**Work item**
From the line containing "DvbSubtitling _ _" down to the line containing "Definition fresh_stats (pid" in the records below, reproduce every line exactly, ends included, and omit all others.

**Source material**
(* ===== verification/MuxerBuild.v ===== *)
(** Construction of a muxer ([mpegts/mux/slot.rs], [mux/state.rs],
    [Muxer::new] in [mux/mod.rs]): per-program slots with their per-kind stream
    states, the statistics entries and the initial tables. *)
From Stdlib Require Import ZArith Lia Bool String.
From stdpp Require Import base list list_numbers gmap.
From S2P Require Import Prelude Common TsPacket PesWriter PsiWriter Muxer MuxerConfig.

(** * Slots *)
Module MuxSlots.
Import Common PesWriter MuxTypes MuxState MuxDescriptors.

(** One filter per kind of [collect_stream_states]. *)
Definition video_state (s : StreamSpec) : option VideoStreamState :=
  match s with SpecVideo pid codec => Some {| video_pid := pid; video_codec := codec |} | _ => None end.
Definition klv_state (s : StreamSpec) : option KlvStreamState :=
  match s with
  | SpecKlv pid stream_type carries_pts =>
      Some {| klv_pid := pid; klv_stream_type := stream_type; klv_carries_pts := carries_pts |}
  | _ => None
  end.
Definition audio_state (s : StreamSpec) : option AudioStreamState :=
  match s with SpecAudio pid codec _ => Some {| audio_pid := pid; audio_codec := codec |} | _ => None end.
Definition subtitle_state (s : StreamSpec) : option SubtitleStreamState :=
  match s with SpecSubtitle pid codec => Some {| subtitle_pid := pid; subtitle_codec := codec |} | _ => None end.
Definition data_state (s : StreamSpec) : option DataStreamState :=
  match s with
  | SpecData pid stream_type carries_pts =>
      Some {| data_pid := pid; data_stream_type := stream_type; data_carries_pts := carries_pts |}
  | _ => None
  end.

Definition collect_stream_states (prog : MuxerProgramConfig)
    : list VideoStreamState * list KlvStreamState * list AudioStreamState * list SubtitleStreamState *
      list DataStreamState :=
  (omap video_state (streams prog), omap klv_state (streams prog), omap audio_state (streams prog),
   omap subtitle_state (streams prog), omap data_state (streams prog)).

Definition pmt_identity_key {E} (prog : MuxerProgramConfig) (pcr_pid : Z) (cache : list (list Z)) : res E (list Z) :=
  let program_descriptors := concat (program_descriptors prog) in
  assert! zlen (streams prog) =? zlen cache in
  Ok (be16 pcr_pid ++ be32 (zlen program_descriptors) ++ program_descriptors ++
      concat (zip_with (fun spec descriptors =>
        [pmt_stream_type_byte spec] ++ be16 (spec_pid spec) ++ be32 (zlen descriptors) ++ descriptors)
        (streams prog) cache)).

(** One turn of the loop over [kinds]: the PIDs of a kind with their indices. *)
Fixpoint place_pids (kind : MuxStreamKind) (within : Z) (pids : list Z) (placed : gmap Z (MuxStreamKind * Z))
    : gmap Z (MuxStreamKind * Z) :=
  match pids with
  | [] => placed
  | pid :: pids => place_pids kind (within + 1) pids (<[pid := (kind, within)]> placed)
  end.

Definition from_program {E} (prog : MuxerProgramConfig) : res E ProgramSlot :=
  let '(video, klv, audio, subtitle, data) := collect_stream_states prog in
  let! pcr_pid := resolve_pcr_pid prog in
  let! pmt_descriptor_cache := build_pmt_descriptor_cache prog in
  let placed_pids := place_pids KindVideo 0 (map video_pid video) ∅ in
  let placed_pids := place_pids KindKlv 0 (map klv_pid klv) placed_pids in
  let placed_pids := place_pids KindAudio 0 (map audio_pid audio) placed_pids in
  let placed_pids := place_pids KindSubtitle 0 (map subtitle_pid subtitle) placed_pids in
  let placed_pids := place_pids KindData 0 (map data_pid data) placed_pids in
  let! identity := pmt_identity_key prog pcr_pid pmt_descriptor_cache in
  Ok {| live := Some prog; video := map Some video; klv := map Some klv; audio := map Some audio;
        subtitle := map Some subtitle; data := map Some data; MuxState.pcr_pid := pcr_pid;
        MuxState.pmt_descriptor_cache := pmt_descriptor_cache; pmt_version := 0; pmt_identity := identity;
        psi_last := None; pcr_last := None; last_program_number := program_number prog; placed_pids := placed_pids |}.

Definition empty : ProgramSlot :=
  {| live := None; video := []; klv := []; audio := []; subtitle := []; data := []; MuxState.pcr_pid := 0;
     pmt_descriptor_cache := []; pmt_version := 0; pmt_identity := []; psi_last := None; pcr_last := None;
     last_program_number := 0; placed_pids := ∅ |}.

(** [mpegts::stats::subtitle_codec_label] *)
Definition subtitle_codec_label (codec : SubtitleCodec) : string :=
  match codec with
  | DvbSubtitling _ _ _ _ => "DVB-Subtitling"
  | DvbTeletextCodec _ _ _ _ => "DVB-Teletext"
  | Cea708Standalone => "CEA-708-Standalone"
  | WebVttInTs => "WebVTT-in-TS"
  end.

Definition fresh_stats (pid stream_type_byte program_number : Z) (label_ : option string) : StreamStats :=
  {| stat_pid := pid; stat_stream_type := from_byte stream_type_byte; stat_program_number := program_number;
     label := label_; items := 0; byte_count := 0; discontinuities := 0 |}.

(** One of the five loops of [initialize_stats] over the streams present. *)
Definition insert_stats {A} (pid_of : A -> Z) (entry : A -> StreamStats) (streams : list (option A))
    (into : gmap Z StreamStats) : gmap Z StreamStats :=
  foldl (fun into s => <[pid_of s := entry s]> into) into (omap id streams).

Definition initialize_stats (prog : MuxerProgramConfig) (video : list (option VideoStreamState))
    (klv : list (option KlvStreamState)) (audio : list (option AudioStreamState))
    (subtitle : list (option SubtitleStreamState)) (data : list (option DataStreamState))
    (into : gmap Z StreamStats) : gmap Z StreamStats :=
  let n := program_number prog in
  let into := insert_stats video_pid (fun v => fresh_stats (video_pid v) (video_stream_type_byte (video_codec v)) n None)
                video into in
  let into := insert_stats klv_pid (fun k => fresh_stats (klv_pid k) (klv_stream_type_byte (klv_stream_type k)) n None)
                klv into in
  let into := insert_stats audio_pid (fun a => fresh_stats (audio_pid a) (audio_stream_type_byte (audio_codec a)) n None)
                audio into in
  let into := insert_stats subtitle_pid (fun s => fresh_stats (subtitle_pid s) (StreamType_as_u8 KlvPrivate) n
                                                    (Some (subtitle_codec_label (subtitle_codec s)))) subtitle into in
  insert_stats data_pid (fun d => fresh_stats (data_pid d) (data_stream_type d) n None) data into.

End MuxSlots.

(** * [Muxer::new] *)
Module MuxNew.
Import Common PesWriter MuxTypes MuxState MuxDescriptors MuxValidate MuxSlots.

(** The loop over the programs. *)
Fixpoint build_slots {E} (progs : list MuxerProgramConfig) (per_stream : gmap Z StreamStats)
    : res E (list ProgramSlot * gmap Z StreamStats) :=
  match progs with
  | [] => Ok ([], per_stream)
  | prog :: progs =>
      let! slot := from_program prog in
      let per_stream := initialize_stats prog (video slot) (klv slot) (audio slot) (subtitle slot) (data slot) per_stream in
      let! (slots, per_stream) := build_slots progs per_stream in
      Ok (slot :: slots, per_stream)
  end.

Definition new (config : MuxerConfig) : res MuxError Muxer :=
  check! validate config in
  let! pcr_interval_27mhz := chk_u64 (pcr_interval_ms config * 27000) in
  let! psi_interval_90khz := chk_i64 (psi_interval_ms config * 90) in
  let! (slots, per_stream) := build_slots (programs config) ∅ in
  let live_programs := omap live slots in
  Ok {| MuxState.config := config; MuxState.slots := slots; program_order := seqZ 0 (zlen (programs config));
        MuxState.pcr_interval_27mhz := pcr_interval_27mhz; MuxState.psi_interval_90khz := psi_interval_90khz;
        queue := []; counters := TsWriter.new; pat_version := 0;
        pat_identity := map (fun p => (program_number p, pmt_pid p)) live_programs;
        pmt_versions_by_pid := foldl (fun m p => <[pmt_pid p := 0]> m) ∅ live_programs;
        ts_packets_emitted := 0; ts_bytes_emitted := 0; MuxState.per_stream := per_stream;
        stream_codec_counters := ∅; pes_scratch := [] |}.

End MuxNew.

**Answer to the exercise**
  | DvbSubtitling _ _ _ _ => "DVB-Subtitling"
  | DvbTeletextCodec _ _ _ _ => "DVB-Teletext"
  | Cea708Standalone => "CEA-708-Standalone"
  | WebVttInTs => "WebVTT-in-TS"
  end.

Definition fresh_stats (pid stream_type_byte program_number : Z) (label_ : option string) : StreamStats :=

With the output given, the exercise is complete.